約束 ~幼馴染みの甘い執愛~
腕を思い切り引っ張られてバランスを崩すと、雪哉の白いシャツの中に顔が埋まる。膝で立っていた雪哉の胸に抱きすくめられて驚いていると、今度は空いていた反対の手が背中に回ってきた。上半身を抱え込むように抱きしめられて驚いていると、更なる驚きが耳朶をくすぐる。
「愛梨」
瞬間、ぞくんっと首から腰まで電流のような痺れが走る。温度と甘さを含んだ声色で名前を呼ばれた事に気が付くと、頭の先から足先までの全細胞が瞬間的に活性化した気がした。

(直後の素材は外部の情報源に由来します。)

(** C3.  In a live tree in which the employee's id occurs once and E, the
    employee, is a subordinate of S1, [move] to a supervisor S2 other
    than S1 returns and leaves [current] the root it was.  Afterwards the
    subordinates of S1 are the former ones with E taken out, the others
    in their places and order; those of S2 are the former ones followed
    by E; and every other object is as before. *)
Theorem move_reparents stack employeeID supervisorID s cur T E S1 S2 n1 n2 :
  current s = Some cur ->
  is_tree (store s) cur T ->
  height T <= stack ->
  count_occ Z.eq_dec (ids T) employeeID <= 1 ->
  findEmployee stack (store s) cur employeeID = Ok (Some E) ->
  findEmployee stack (store s) cur supervisorID = Ok (Some S2) ->
  In S1 (addrs T) ->
  store s !! S1 = Some n1 ->
  In E (subordinates n1) ->
  store s !! S2 = Some n2 ->
  S2 <> S1 ->
  exists s' before after,
    move stack employeeID supervisorID s = (Ok tt, s') /\
    current s' = Some cur /\
    subordinates n1 = before ++ E :: after /\
    ~ In E (before ++ after) /\
    store s' !! S1 = Some (mkEmployee (uniqueId n1) (name n1) (before ++ after)) /\
    store s' !! S2 =
      Some (mkEmployee (uniqueId n2) (name n2) (subordinates n2 ++ [E])) /\
    forall a e, a <> S1 -> a <> S2 -> store s !! a = Some e -> store s' !! a = Some e.
Proof.
  intros Hcur Htree Hh Hc HE HS2 HS1 Hn1 Hin Hn2 Hne.
  destruct (reparent_nodes stack employeeID supervisorID s cur T E S1 S2 n1 n2
              Hcur Htree Hh HE HS2 HS1 Hn1 Hin Hn2 Hne)
    as (s' & Hm & HS1' & _ & HS2' & Hframe).
  pose proof Htree as (HT & Hr & Hnd). subst cur.
  rewrite (findEmployee_layout _ _ _ _ HT Hh) in HE. inversion HE as [HE'].
  destruct (detach_one _ _ _ _ _ _ HT Hnd Hc HE' HS1 Hn1 Hin)
    as (before & after & Hsplit & Hf & Hout).
  exists s', before, after. split; [exact Hm|]. split.
  { apply move_cases in Hm as [(x & h4 & Hx & _)|(c & e & sv & ud & h4 & cs & _ & _ & _ & _ & _ & _ & _ & ->)];
      [discriminate | exact Hcur]. }
  split; [exact Hsplit|]. split; [exact Hout|].
  split; [rewrite <- Hf; exact HS1'|]. split; [exact HS2' | exact Hframe].
Qed.

Lemma ex_live_is_tree : is_tree (store ex_app) 5 ex_live.
Proof.
  split; [repeat constructor|]. split; [reflexivity|].
  repeat constructor; simpl; intuition discriminate.
Qed.

Lemma org_live_is_tree : is_tree (store org_app) 9 org_live.
Proof.
  split; [repeat constructor|]. split; [reflexivity|].
  repeat constructor; simpl; intuition discriminate.
Qed.

Lemma move_reparents_witness :
  exists s' before after,
    move 10 3 4 org_app = (Ok tt, s') /\
    current s' = Some 9 /\
    [6; 7; 8] = before ++ 7 :: after /\
    ~ In 7 (before ++ after) /\
    store s' !! 9 = Some (mkEmployee 1 "CEO" (before ++ after)) /\
    store s' !! 8 = Some (mkEmployee 4 "C" ([] ++ [7])) /\
    forall a e, a <> 9 -> a <> 8 -> store org_app !! a = Some e -> store s' !! a = Some e.
Proof.
  apply (move_reparents 10 3 4 org_app 9 org_live 7 9 8
           (mkEmployee 1 "CEO" [6; 7; 8]) (mkEmployee 4 "C" [])).
  - reflexivity.
  - exact org_live_is_tree.
  - vm_compute. lia.
  - vm_compute. lia.
  - reflexivity.
  - reflexivity.
  - simpl. tauto.
  - reflexivity.
  - simpl. tauto.
  - reflexivity.
  - discriminate.
Defined.

(** ** Moving an employee under itself or under one of its own *)

(** C10.  For an id that resolves to a node of the live tree other than
    the root, [move(id, id)] returns; the node is filtered out of its
    supervisor's subordinates and appended to its own, and neither it nor
    anything below it can be reached from the root any more. *)
Theorem move_under_itself stack id s cur T n :
  current s = Some cur ->
  is_tree (store s) cur T ->
  height T <= stack ->
  findEmployee stack (store s) cur id = Ok (Some n) ->
  n <> cur ->
  exists s' p np nn,
    move stack id id s = (Ok tt, s') /\
    current s' = Some cur /\
    store s !! p = Some np /\ In n (subordinates np) /\ store s !! n = Some nn /\
    store s' !! p =
      Some (mkEmployee (uniqueId np) (name np)
              (List.filter (other_id (store s) id) (subordinates np))) /\
    ~ In n (List.filter (other_id (store s) id) (subordinates np)) /\
    store s' !! n = Some (mkEmployee (uniqueId nn) (name nn) (subordinates nn ++ [n])) /\
    forall x, reach (store s) n x -> ~ reach (store s') cur x.
Proof.
  intros Hcur Htree Hh Hn Hne. pose proof Htree as (HT & Hr & Hnd).
  pose proof Hn as Hn'. rewrite <- Hr in Hn'.
  rewrite (findEmployee_layout _ _ _ _ HT Hh) in Hn'. inversion Hn' as [Hpre]. clear Hn'.
  destruct (move_tree stack id id s cur T n n Hcur Htree Hh Hpre Hne Hpre)
    as (s' & P & X & Hm & Hcur' & HP & HX & HXr & HXi & _ & Hnd1 & Hdis & _ & Hlost & _).
  pose proof (subtrees_layout _ _ _ HP HT) as HPl.
  pose proof (layout_root _ _ HPl) as Hp.
  assert (layout (store s) X) as HXl.
  { destruct P. apply layout_inv in HPl as [_ Hks]. rewrite Forall_forall in Hks. auto. }
  pose proof (layout_root _ _ HXl) as Hnn. rewrite HXr in Hnn.
  assert (In n (map aroot (akids P))) as Hin by (rewrite <- HXr; apply in_map; exact HX).
  assert (n <> aroot P) as Hnp.
  { intros E. apply (kid_not_parent P X (subtrees_NoDup _ _ HP Hnd) HX).
    rewrite <- E, <- HXr. apply aroot_addrs. }
  destruct (reparent_nodes stack id id s cur T n (aroot P) n _ _ Hcur Htree Hh Hn Hn
              (subtrees_addrs _ _ HP _ (aroot_addrs P)) Hp Hin Hnn Hnp)
    as (s'' & Hm' & Hs1 & Hs2 & Hs3 & _).
  assert (s'' = s') as -> by congruence.
  exists s', (aroot P), (mkEmployee (aid P) (aname P) (map aroot (akids P))),
    (mkEmployee (aid X) (aname X) (map aroot (akids X))).
  split; [exact Hm|]. split; [exact Hcur'|]. split; [exact Hp|]. split; [exact Hin|].
  split; [exact Hnn|]. split; [exact Hs1|]. split; [exact Hs2|]. split; [exact Hs3|].
  assert (~ In n (addrs (modify (aroot P) (keep_other id) T))) as Hout.
  { apply Hdis. rewrite <- HXr. apply aroot_addrs. }
  intros x Hx Hx'.
  apply (Hdis x).
  - eapply reach_layout; [exact Hx | exact HXl | exact HXr].
  - eapply reach_layout; [exact Hx' | exact (Hlost Hout) |].
    rewrite modify_aroot. exact Hr.
Qed.

Lemma move_under_itself_witness :
  exists s' p np nn,
    move 10 2 2 ex_app = (Ok tt, s') /\
    current s' = Some 5 /\
    store ex_app !! p = Some np /\ In 3 (subordinates np) /\ store ex_app !! 3 = Some nn /\
    store s' !! p =
      Some (mkEmployee (uniqueId np) (name np)
              (List.filter (other_id (store ex_app) 2) (subordinates np))) /\
    ~ In 3 (List.filter (other_id (store ex_app) 2) (subordinates np)) /\
    store s' !! 3 = Some (mkEmployee (uniqueId nn) (name nn) (subordinates nn ++ [3])) /\
    forall x, reach (store ex_app) 3 x -> ~ reach (store s') 5 x.
Proof.
  apply (move_under_itself 10 2 ex_app 5 ex_live 3).
  - reflexivity.
  - exact ex_live_is_tree.
  - vm_compute. lia.
  - reflexivity.
  - discriminate.
Defined.

(** C7.  On the chain CEO - A - B, a well-formed tree, [move(2, 3)] puts A
    under its own subordinate B: both ids resolve, B is strictly below A,
    the call returns, and afterwards A and B hang on each other and
    neither can be reached from the root. *)
Theorem move_under_descendant_corrupts :
  exists j employeeID supervisorID s0 s1 c e sv T,
    new_app 10 j = Ok s0 /\ current s0 = Some c /\
    is_tree (store s0) c T /\ erase T = j /\ NoDup (ids T) /\
    findEmployee 10 (store s0) c employeeID = Ok (Some e) /\
    findEmployee 10 (store s0) c supervisorID = Ok (Some sv) /\
    e <> sv /\ reach (store s0) e sv /\
    move 10 employeeID supervisorID s0 = (Ok tt, s1) /\ current s1 = Some c /\
    ~ reach (store s1) c e /\ ~ reach (store s1) c sv /\
    reach (store s1) sv e /\ reach (store s1) e sv.
Proof.
  exists chain_tree, 2%Z, 3%Z, chain_app, chain_moved, 5, 4, 3, chain_live.
  assert (layout (store chain_moved) (ANode 5 1 "CEO" [])) as Hl
    by (constructor; [vm_compute; reflexivity | constructor]).
  split; [reflexivity|]. split; [reflexivity|].
  split. { split; [repeat constructor|]. split; [reflexivity|].
           repeat constructor; simpl; intuition discriminate. }
  split; [reflexivity|].
  split. { vm_compute. repeat constructor; simpl; intuition discriminate. }
  split; [reflexivity|]. split; [reflexivity|]. split; [discriminate|].
  split. { eapply reach_step; [vm_compute; reflexivity | left; reflexivity | constructor]. }
  split; [vm_compute; reflexivity|]. split; [reflexivity|].
  split. { intros H. pose proof (reach_layout _ _ _ H _ Hl eq_refl) as Hin.
           simpl in Hin. intuition discriminate. }
  split. { intros H. pose proof (reach_layout _ _ _ H _ Hl eq_refl) as Hin.
           simpl in Hin. intuition discriminate. }
  split; eapply reach_step; try (vm_compute; reflexivity); try (left; reflexivity); constructor.
Qed.

(** ** Every id once *)

Lemma ids_erase T : json_ids (erase T) = ids T.
Proof.
  induction T as [a i n ks IH] using atree_ind'. rewrite ids_node. simpl. f_equal.
  induction ks as [|k ks IHks]; simpl; [reflexivity|].
  inversion IH as [|? ? Hk Hks]; subst. rewrite Hk, IHks by exact Hks. reflexivity.
Qed.

(** [JSON.stringify] only returns when the stack reaches to the bottom of
    the tree. *)
Lemma JSON_stringify_height h T : forall stack path j,
  layout h T -> JSON_stringify stack path h (aroot T) = Ok j -> height T <= stack.
Proof.
  induction T as [a i n ks IH] using atree_ind'. intros [|stack] path j HT.
  - simpl. destruct (decide _); discriminate.
  - rewrite JSON_stringify_S. simpl aroot.
    destruct (decide (a ∈ path)); [discriminate|].
    apply layout_inv in HT as [Ha Hks]. rewrite Ha. simpl subordinates.
    destruct (map_outcome _ _) as [js|] eqn:E; [|discriminate]. intros _.
    apply map_outcome_Ok in E. simpl. apply le_n_S.
    clear Ha. revert js E. induction ks as [|k ks IHks]; intros js E; simpl; [lia|].
    inversion E as [|? ? ? ? Hk Hrest]; subst.
    inversion IH as [|? ? IHk IHrest]; subst. inversion Hks; subst.
    apply Nat.max_lub; [eapply IHk; eauto | eapply IHks; eauto].
Qed.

同時に悲鳴も上げそうになったが、同じ家の中に父と母がいることをコンマ5秒前に思い出したので、寸でのところで声は出なかった。
雪哉の胸を、力が入らない両手で何とか押し返す。あれ? と残念そうな声を上げた雪哉だったが、顔を見るとさほど残念そうな表情はしていなかった。むしろ瞳の奥に怪しい輝きを宿して、愛梨の顔を楽しそうに眺めている。
「愛梨? これは挨拶だよ?」
「に、日本ではそんな挨拶しないよ!?」
あとそんな声で相手の名前呼んだりもしないの! というのは言葉にならない。
声のトーンを低く落として、耳元で愛梨の名前を愛おしそうに囁いたのは、絶対にわざとだ。けれど雪哉は小さく鼻を鳴らして、愛梨の常識とは異なるコミュニケーションの方が世界では一般的なのだと説き始める。
「ただの挨拶だから。これで浮気だって勘違いしたり愛梨を責めるような男だったら、俺との約束に関わらず別れた方がいいよ。心が狭すぎる」
雪哉はベッドに突いていた手に力を込め、ようやく立ち上がってくれた。
「夜8時までに帰らなきゃいけないんだっけ? 親より酷いな」
ここにはいない弘翔と、彼が定めた規律の厳格さを責めながら。